Efeito da adição de diferentes substâncias no batimento de claras em neve


Uma das principais propriedades da clara é a capacidade de formação de espuma, que consiste na agregação de ar em uma rede composta por proteínas que se ligam quando submetidas a um estresse físico – no caso, o batimento das claras. Durante o batimento ocorre desnaturação da albumina, com desdobramento em sua estrutura.

Esse batimento produz inicialmente grandes bolhas de ar, que têm seu tamanho reduzido à medida que se continua o batimento. Assim, a redução do tamanho e aumento do número das bolhas de ar resulta em um maior volume devido a incorporação de ar.

O volume resultante é maior quando o ovo é fresco e está na temperatura ambiente.

Além disso, a adição de diferentes substâncias à clara produzem diversos efeitos, conforme demonstra os experimentos realizados no Laboratório de Técnica Dietética da FSP/USP.

Foram realizados oito experimentos, cada um com uma clara, onde adicionou-se diferentes substâncias antes e durante o seu batimento.

Durante a formação da espuma as claras passam por 4 estágios distintos, sendo o primeiro caracterizado por um líquido transparente com bolhas de ar (espumante). O 2º estágio apresenta picos arredondados, bolhas menores, mais esbranquiçadas, aparência brilhante e úmida (espuma macia). No 3º estágio aparecem picos firmes, bolhas bem menores, muito brancas e que não escorrem da tigela (espuma dura). O 4º estágio caracteriza-se por falta de brilho, espuma muito branca, rígida, quase quebradiça (espuma seca).

As claras foram batidas em batedeira comum, de uso doméstico, até atingirem a característica de espuma dura (3º estágio).

A Tabela 1 mostra a substância adicionada, as quantidades o tempo de batimento da clara em neve para cada teste realizado.


Tabela 1. Adições realizadas, suas respectivas quantidades e o tempo de batimento.

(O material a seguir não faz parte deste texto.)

(** A record alone, with one byte changed. *)
Lemma damaged_record k st prev i x y :
  encodable k st -> encode_record k st prev !! i = Some y -> x <> y ->
  let p := encode_payload k st in
  decode_record (<[i := x]> (encode_record k st prev)) =
  if decide (8 <= i < 40)%nat
  then Some (len (encode_record k st prev), k, st, <[(i - 8)%nat := x]> (compute_chain prev (crc32 p) p))
  else None.
Proof.
  intros He Hi Hne p. rewrite encode_record_frame in * by apply He. fold p in Hi |- *.
  pose proof (compute_chain_length prev (crc32 p) p) as Hc.
  destruct (damaged_frame k st _ He Hc i x y [] Hi Hne) as [(Hr & E & _)|[(Hr & E & _)|(_ & z & rest & Hz & E & _)]];
    fold p in E; rewrite ?app_nil_r in E.
  - rewrite decide_True by done. by rewrite E, len_frame.
  - by rewrite decide_False.
  - by destruct z.
Qed.

(** C22: one damaged byte never changes a record.  If any single byte of an
    encoded record is changed, decoding it fails, except for a byte of the chain
    value: then key and state are still those that were written and the chain
    value returned is the damaged one, which replay compares. *)
Theorem single_byte_damage k st prev i x y :
  encodable k st -> encode_record k st prev !! i = Some y -> x <> y ->
  let p := encode_payload k st in
  decode_record (<[i := x]> (encode_record k st prev)) =
  if decide (8 <= i < 40)%nat
  then Some (len (encode_record k st prev), k, st, <[(i - 8)%nat := x]> (compute_chain prev (crc32 p) p))
  else None.
Proof. apply damaged_record. Qed.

* O sal e o açúcar foram adicionados aos 45s, quando a espuma começou a se formar. Nos demais experimentos as substâncias foram adicionadas antes do batimento.

As claras foram então tranferidas para tigelas de vidro, onde permaneceram durante 30 minutos.

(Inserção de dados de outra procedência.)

(* ===== verification/WalSuite.v ===== *)
(** * The tests of the write-ahead log pass

    What the tests do to a strict log is append entries, reopen and compact;
    [logged] says which entries are in the file.  Engines over the log are
    compared with the engine over the in-memory map. *)

From S2P Require Import Prelude Machine Str Decimal BTreeMap HashMap Types Store Engine EngineSpec.
From S2P Require Import Suite Replication Hash Crc Codec Disk Wal WalLog WalSpec Durability Damage.
From S2P Require Import EngineWal EngineTests WalTests.

(** The map that a sequence of writes leaves. *)
Definition written (kvs : list (IdempotencyKey * KeyState)) : gmap IdempotencyKey KeyState :=
  fold_left (fun m kv => <[kv.1 := kv.2]> m) kvs ∅.

(** The entries can be written. *)
Definition all_encodable (kvs : list (IdempotencyKey * KeyState)) : Prop := Forall (fun kv => encodable kv.1 kv.2) kvs.

#[export] Instance all_encodable_dec kvs : Decision (all_encodable kvs).
Proof. unfold all_encodable. apply _. Defined.

(** A store in order whose file holds the records of [kvs], with nothing in the
    buffer. *)
Record logged (s : WalStore) (kvs : list (IdempotencyKey * KeyState)) : Prop := {
  logged_repr : wal_repr s (entry_payloads kvs) [];
  logged_ok : wal_ok s;
  logged_encodable : all_encodable kvs;
}.

Lemma written_snoc kvs k st : written (kvs ++ [(k, st)]) = <[k := st]> (written kvs).
Proof. unfold written. by rewrite fold_left_app. Qed.

Lemma written_one k st : written [(k, st)] !! k = Some st.
Proof. apply lookup_insert_eq. Qed.

(** The last write of a key is the one that counts. *)
Lemma written_lookup kvs k st : NoDup kvs.*1 -> (k, st) ∈ kvs -> written kvs !! k = Some st.
Proof.
  induction kvs as [|[k' st'] kvs IH] using rev_ind; [by intros _ ?%elem_of_nil|].
  rewrite fmap_app, written_snoc. intros (Hnd & Hdis & _)%NoDup_app [Hin|Hin%list_elem_of_singleton]%elem_of_app.
  - rewrite lookup_insert_ne; [by apply IH|]. intros ->. apply (Hdis k); [by apply (list_elem_of_fmap_2 fst _ (k, st)) | left].
  - simplify_eq. apply lookup_insert_eq.
Qed.

Lemma written_None kvs k : k ∉ kvs.*1 -> written kvs !! k = None.
Proof.
  induction kvs as [|[k' st'] kvs IH] using rev_ind; [done|]. rewrite fmap_app, written_snoc.
  intros [Hn Hk]%not_elem_of_app. rewrite lookup_insert_ne; [by apply IH|]. intros ->. apply Hk. left.
Qed.

(** Only the last of several writes to one key is left. *)
Lemma written_same kvs k st : Forall (fun kv => kv.1 = k) kvs -> written (kvs ++ [(k, st)]) = {[k := st]}.
Proof.
  intros Hk. rewrite written_snoc. apply map_eq. intros k'. destruct (decide (k' = k)) as [->|Hne].
  - by rewrite lookup_insert_eq, lookup_singleton_eq.
  - rewrite lookup_insert_ne, lookup_singleton_ne by done. apply written_None.
    intros (kv & -> & Hin)%list_elem_of_fmap. rewrite Forall_forall in Hk. apply Hne. by apply Hk.
Qed.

Avaliou-se o tempo de batimento das claras, as características da espuma, a estabilidade e o resíduo de água após os 30 minutos.

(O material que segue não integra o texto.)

(* ===== verification/Bench.v ===== *)
(** * The benchmark programs ([onced-bench/src/main.rs])

    The four workloads of [main], without the clock and the printing.  A
    benchmark is only as good as what it runs: the workloads are proved to do
    the work they are named after, on every iteration. *)

From S2P Require Import Prelude Machine Str Decimal HashMap Types Store Engine EngineSpec.
From S2P Require Import Suite Replication Hash Crc Codec Disk Wal WalLog WalSpec Durability EngineWal WalTests WalSuite.

Definition LEASE_MS : Z := 30000.

Definition key (i : Z) : IdempotencyKey := MkKey (numbered "k-" i).

(** The first 8 of 32 zero bytes are overwritten. *)
Definition fingerprint (i : Z) : RequestFingerprint :=
  let bytes := replicate 32 x00 in
  MkFingerprint (to_le_bytes 8 i ++ drop 8 bytes).

Definition outcome : CachedOutcome := MkOutcome 200 [] (str_bytes "ok").

(** The loop of [throughput]; [None] is a panic of the workload. *)
Definition throughput {St : Type} (n : Z) (st : St) (f : St -> Z -> option St) : option St :=
  for_each (range 0 n) st f.

Definition bench_n (env : string -> option string) : Z :=
  default 1000000 (v ← env "ONCED_BENCH_N"; parse_usize v).

Section workloads.
Context {S : Type} `{Store S}.

(** The closure of the workloads 1, 3 and 4: the result of [complete] is dropped. *)
Definition cycle (engine : Engine S) (i : Z) : Engine S :=
  let (b, engine) := begin engine (key i) (fingerprint i) 1 in
  match b with
  | Begin_Run token => (complete engine token outcome 1).2
  | _ => engine
  end.

Definition group_cycle (engine : Engine S) (i : Z) : Engine S :=
  let batch := 256 in
  let engine := cycle engine i in
  if i mod batch =? batch - 1 then flush engine else engine.

End workloads.

Definition memory_cycles (n : Z) : option (Engine MemoryStore) :=
  throughput n (new MemoryStore_new LEASE_MS) (fun e i => Some (cycle e i)).

(** The completed key of the second workload. *)
Definition replay_setup : option (Engine MemoryStore) :=
  let engine := new MemoryStore_new LEASE_MS in
  let (b, engine) := begin engine (key 0) (fingerprint 0) 1 in
  match b with
  | Begin_Run token => let (r, engine) := complete engine token outcome 1 in unwrap r;; Some engine
  | _ => Some engine
  end.

Definition memory_replays (n : Z) : option (Engine MemoryStore) :=
  engine ← replay_setup;
  throughput n engine (fun engine _ =>
    let (b, engine) := begin engine (key 0) (fingerprint 0) 2 in
    match b with Begin_Replay _ => Some engine | _ => None end).

Section wal_workloads.
Context `{!HashOrder IdempotencyKey}.

(** [d] is the path after [remove_file]. *)
Definition wal_cycles (d : Disk) (n : Z) : option (Engine WalStore) :=
  store ← unwrap (WalStore_open d);
  let wal_n := Z.max (n / 100) 1000 in
  throughput wal_n (new store LEASE_MS) (fun e i => Some (cycle e i)).

Definition group_cycles (d : Disk) (n : Z) : option (Engine WalStore) :=
  store ← unwrap (WalStore_open_buffered d);
  let gc_n := Z.max (n / 10) 10000 in
  engine ← throughput gc_n (new store LEASE_MS) (fun e i => Some (group_cycle e i));
  Some (flush engine).

End wal_workloads.

(** ** What the workloads do *)

(** The records of [n] measured operations. *)
Definition measured (n : Z) : gmap IdempotencyKey KeyState :=
  written (map (fun i => (key i, Completed (fingerprint i) outcome 1)) (range 0 n)).

Lemma measured_succ n : 0 <= n -> measured (n + 1) = <[key n := Completed (fingerprint n) outcome 1]> (measured n).
Proof. intros Hn. unfold measured. rewrite range_snoc, map_app by done. apply written_snoc. Qed.

Lemma measured_fresh n : in_uint 64 n -> measured n !! key n = None.
Proof.
  intros Hn. apply written_None. rewrite <- list_fmap_compose. intros (i & E & Hi%elem_of_range)%list_elem_of_fmap.
  injection E as E. apply numbered_inj in E; unfold in_uint in *; lia.
Qed.

(** Every one of the [n] keys is there, completed. *)
Lemma measured_all n i : 0 <= i < n -> n <= 2 ^ 64 -> measured n !! key i = Some (Completed (fingerprint i) outcome 1).
Proof.
  intros Hi Hn. apply written_lookup; [by apply (range_keys_nodup "k-" 0 n)|].
  apply list_elem_of_fmap. exists i. split; [done|]. apply elem_of_range. lia.
Qed.

Section cycles.
Context {S : Type} `{StoreLaws S}.

(** The store can hold what the benchmark writes. *)
Definition bench_admits : Prop :=
  forall i, in_uint 64 i -> admits_request (S := S) (key i) (fingerprint i) /\ admits_outcome (S := S) (key i) outcome 1.

(** One iteration on a new key runs and commits. *)
Lemma cycle_commits (e : Engine S) i :
  bench_admits -> in_uint 64 i -> engine_ok e -> engine_ranges e -> records e !! key i = None ->
  let e' := cycle e i in
  engine_ok e' /\ engine_ranges e' /\
  records e' = <[key i := Completed (fingerprint i) outcome 1]> (records e).
Proof.
  intros Hadm Hi Ho Hr Hk. destruct (Hadm i Hi) as [Hq Hout].
  assert (available e (key i) (fingerprint i) 1) as Ha by (unfold available; by rewrite Hk).
  assert (in_uint 64 1) as H1 by by_eval.
  pose proof (begin_ok e _ _ 1 Ho Hr H1 Hq) as Ho1. pose proof (begin_ranges e (key i) (fingerprint i) 1 Hr) as Hr1.
  pose proof (start_records e (key i) (fingerprint i) 1 Ho) as Es.
  unfold cycle. rewrite (begin_available e _ _ 1 Ho Ha) in *. rewrite start_eq in *. cbn [fst snd] in *.
  set (e1 := MkEngine _ _ _ _) in *.
  assert (records e1 !! key i = Some (started e (key i) (fingerprint i) 1)) as Hin by (by rewrite Es, lookup_insert_eq).
  cbv zeta. rewrite (complete_current e1 (key i) _ _ _ outcome 1 Ho1 Hin). cbn [snd].
  pose proof (complete_ok e1 (MkRunToken (key i) (MkFence (next_fence e))) outcome 1 Ho1 Hout) as Ho2.
  rewrite (complete_current e1 (key i) _ _ _ outcome 1 Ho1 Hin) in Ho2. cbn [snd] in Ho2.
  split_and!; [exact Ho2 | exact Hr1|]. unfold records. cbn [set_store store]. rewrite put_view by done.
  fold (records e1). rewrite Es. by rewrite insert_insert_eq.
Qed.

(** [n] measured operations were done on [e]. *)
Definition done_upto (n : Z) (e : Engine S) : Prop := engine_ok e /\ engine_ranges e /\ records e = measured n.

Lemma cycle_step (e : Engine S) i : bench_admits -> in_uint 64 i -> done_upto i e -> done_upto (i + 1) (cycle e i).
Proof.
  intros Hadm Hi (Ho & Hr & Hrec). unfold done_upto. rewrite measured_succ, <- Hrec by (unfold in_uint in *; lia).
  apply cycle_commits; try done. rewrite Hrec. by apply measured_fresh.
Qed.

Lemma group_step (e : Engine S) i :
  bench_admits -> in_uint 64 i -> done_upto i e -> done_upto (i + 1) (group_cycle e i).
Proof.
  intros Hadm Hi He. destruct (cycle_step e i Hadm Hi He) as (Ho & Hr & Hrec). unfold group_cycle. cbv zeta.
  case_cmp; split_and!; try done; [by apply engine_flush_ok | by rewrite flush_records].
Qed.

(** A workload whose steps each do one operation does [n] of them. *)
Lemma throughput_measures (Q : Engine S -> Prop) n e (f : Engine S -> Z -> Engine S) :
  0 <= n <= 2 ^ 64 -> done_upto 0 e -> Q e ->
  (forall e i, in_uint 64 i -> done_upto i e -> Q e -> done_upto (i + 1) (f e i) /\ Q (f e i)) ->
  exists e', throughput n e (fun e i => Some (f e i)) = Some e' /\ done_upto n e' /\ Q e'.
Proof.
  intros Hn He HQ Hf. apply (for_each_range (fun i e => done_upto i e /\ Q e)); [lia | done|].
  intros st i Hi [Hd Hq]. eexists. split; [done|]. apply Hf; [unfold in_uint; lia | done | done].
Qed.

End cycles.

Arguments bench_admits S {_ _}.

Lemma memory_admits : bench_admits MemoryStore.
Proof. done. Qed.

Lemma cycles_pass n : 0 <= n <= 2 ^ 64 -> exists e, memory_cycles n = Some e /\ records e = measured n.
Proof.
  intros Hn. destruct (throughput_measures (fun _ => True) n (new MemoryStore_new LEASE_MS) cycle Hn) as (e & E & (_ & _ & Hr) & _).
  - by split_and!; [| by_eval..|].
  - done.
  - intros e i Hi He _. split; [|done]. by apply cycle_step.
  - by exists e.
Qed.

(** Every retry is replayed: the workload does not panic and changes nothing. *)
Lemma replays_pass n : 0 <= n -> exists e, memory_replays n = Some e /\ records e = measured 1.
Proof.
  intros Hn. set (e1 := MkEngine (MkMemoryStore (measured 1)) LEASE_MS DEFAULT_TTL_MS 2). exists e1. split; [|done].
  unfold memory_replays. assert (replay_setup = Some e1) as -> by (vm_compute; reflexivity). rewrite bind_some.
  assert (begin e1 (key 0) (fingerprint 0) 2 = (Begin_Replay outcome, e1)) as Hb by (vm_compute; reflexivity).
  clearbody e1. unfold throughput.
  destruct (for_each_range (fun _ e => e = e1) e1 n (fun engine _ =>
    let (b, engine) := begin engine (key 0) (fingerprint 0) 2 in
    match b with Begin_Replay _ => Some engine | _ => None end)) as (e & -> & ->); [done | done | | done].
  intros e i _ ->. exists e1. by rewrite Hb.
Qed.

Section wal_pass.
Context `{!HashOrder IdempotencyKey}.

Lemma log_admits : bench_admits WalStore.
Proof.
  intros i Hi. pose proof (numbered_length "k-" i) as Hl. change (length (str_bytes "k-")) with 2%nat in Hl.
  assert (wf_key (key i)) as Hk by (apply numbered_is_str; [by apply plain_prefix | unfold in_uint in *; lia]).
  split.
  - apply wal_admits_request; [done | done | unfold len; cbn [key key_str]; lia].
  - apply wal_admits_outcome; [by_eval | by_eval|]. unfold outcome_size. cbn [headers outcome].
    change (len (headers_raw [])) with 0. change (len (body outcome)) with 2. unfold len. cbn [key key_str]. lia.
Qed.

Lemma cycle_keeps (e : Engine WalStore) i : sync_each (store (cycle e i)) = sync_each (store e).
Proof.
  assert (forall e op, sync_each (store (run_op e op).2) = sync_each (store e)) as Hop.
  { intros e' op. apply (run_op_keeps (fun s => sync_each s = sync_each (store e'))); [| | | done].
    - intros s k st <-. apply put_sync_each.
    - intros s <-. apply flush_frame.
    - intros s keep <-. apply compact_sync_each. }
  unfold cycle. pose proof (Hop e (OpBegin (key i) (fingerprint i) 1)) as H1. cbn [run_op] in H1.
  destruct (begin e (key i) (fingerprint i) 1) as [b e1]. cbn [snd] in H1. rewrite <- H1.
  destruct b as [tok| | |]; try done. pose proof (Hop e1 (OpComplete tok outcome 1)) as H2. cbn [run_op] in H2.
  by destruct (complete e1 tok outcome 1).
Qed.

Lemma fresh_done dirs mode : done_upto 0 (new (sample_store mode dirs) LEASE_MS).
Proof. split_and!; [apply sample_store_ok | by_eval..|done]. Qed.

(** Strict mode: each iteration is durable when it returns. *)
Lemma wal_cycles_pass dirs n :
  in_uint 64 n ->
  exists e s, wal_cycles (temp_wal_path dirs) n = Some e /\ reopen (store e) true = Some s /\
    index s = measured (Z.max (n / 100) 1000).
Proof.
  intros Hn. unfold wal_cycles. open_path. set (k := Z.max _ _).
  assert (0 <= k <= 2 ^ 64) as Hk by (unfold in_uint, k in *; pose proof (Z.div_le_upper_bound n 100 (2 ^ 64)); lia).
  destruct (throughput_measures (fun e => sync_each (store e) = true) k _ cycle Hk (fresh_done dirs true)) as
    (e & E & (Ho & _ & Hr) & Hs).
  - done.
  - intros e i Hi He Hs. split; [by apply cycle_step; [apply log_admits|..] | by rewrite cycle_keeps].
  - destruct (reopen_flushed (store e) true Ho) as (s & Er & _ & Hi & _); [by apply Ho|].
    exists e, s. split_and!; [exact E | exact Er | by rewrite Hi].
Qed.

(** Group commit: after the last flush the log holds every operation. *)
Lemma group_cycles_pass dirs n :
  in_uint 64 n ->
  exists e s, group_cycles (temp_wal_path dirs) n = Some e /\ reopen (store e) true = Some s /\
    index s = measured (Z.max (n / 10) 10000).
Proof.
  intros Hn. unfold group_cycles. open_path. set (k := Z.max _ _).
  assert (0 <= k <= 2 ^ 64) as Hk by (unfold in_uint, k in *; pose proof (Z.div_le_upper_bound n 10 (2 ^ 64)); lia).
  destruct (throughput_measures (fun _ => True) k _ group_cycle Hk (fresh_done dirs false)) as
    (e & E & (Ho & _ & Hr) & _).
  - done.
  - intros e i Hi He _. split; [by apply group_step; [apply log_admits|..] | done].
  - cbv zeta. rewrite E, bind_some. pose proof (engine_flush_ok e Ho) as Hf.
    destruct (reopen_flushed (store (flush e)) true Hf) as (s & Er & _ & Hi & _); [apply flush_frame|].
    exists (flush e), s. split_and!; [done | exact Er|]. rewrite Hi.
    change (index (store (flush e))) with (records (flush e)). by rewrite flush_records.
Qed.

(** The benchmarks do the work they report.  For every number of operations,
    the in-memory workload runs and commits a new key on every iteration, the
    replay workload is answered by a replay every time, and the strict and the
    group-commit workload leave a log from which a new process recovers the
    outcome of every iteration. *)
Theorem bench_does_the_work dirs n :
  in_uint 64 n ->
  (exists e, memory_cycles n = Some e /\ records e = measured n) /\
  (exists e, memory_replays n = Some e /\ records e = measured 1) /\
  (exists e s, wal_cycles (temp_wal_path dirs) n = Some e /\ reopen (store e) true = Some s /\
     index s = measured (Z.max (n / 100) 1000)) /\
  (exists e s, group_cycles (temp_wal_path dirs) n = Some e /\ reopen (store e) true = Some s /\
     index s = measured (Z.max (n / 10) 10000)) /\
  (forall i, 0 <= i < n -> measured n !! key i = Some (Completed (fingerprint i) outcome 1)).
Proof.
  intros Hn. pose proof Hn as [Hn0 Hn1]. split_and!.
  - apply cycles_pass. lia.
  - by apply replays_pass.
  - by apply wal_cycles_pass.
  - by apply group_cycles_pass.
  - intros i Hi. apply measured_all; lia.
Qed.

End wal_pass.

Lemma bench_does_the_work_witness :
  exists e, memory_cycles (bench_n (fun _ => None)) = Some e /\ records e = measured (bench_n (fun _ => None)).
Proof.
  assert (in_uint 64 (bench_n (fun _ => None))) as Hn by by_eval.
  exact (proj1 (@bench_does_the_work (default_order IdempotencyKey) true _ Hn)).
Defined.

Tempo de batimento x substância adicionada

O tempo de batimento determinou a  ordem de classificação das adições:
Sal durante < sem adição, óleo, açúcar, água e ácido < sal < ácido tartárico < água

A Figura 1 mostra os diferentes aspectos e volumes obtidos nos experimentos.

 
Figura 1. Aparência das claras batidas em neve, de acordo com o que lhe foi adicionado.


Nota-se diferença no aspecto de cada clara, de acordo com o que lhe foi adicionado.


A Figura 2 mostra a clara batida sem adição e com adição de açúcar.


 

Figura 2. Aparência da clara sem adição e com adição de açúcar aos 45s de batimento.

Pode-se observar que a presença do açúcar confere maior brilho, maior estabilidade da espuma e bolhas menores devido à interferência das moléculas de açúcar na ligação das proteínas com a água – as moléculas de açúcar se ligam às de água tornando o líquido viscoso e estabilizando o sistema.

A Figura 3 mostra a clara batida sem adição e com adição de ácido.

 
  
Figura 3. Aparência da clara sem adição e com adição de ácido.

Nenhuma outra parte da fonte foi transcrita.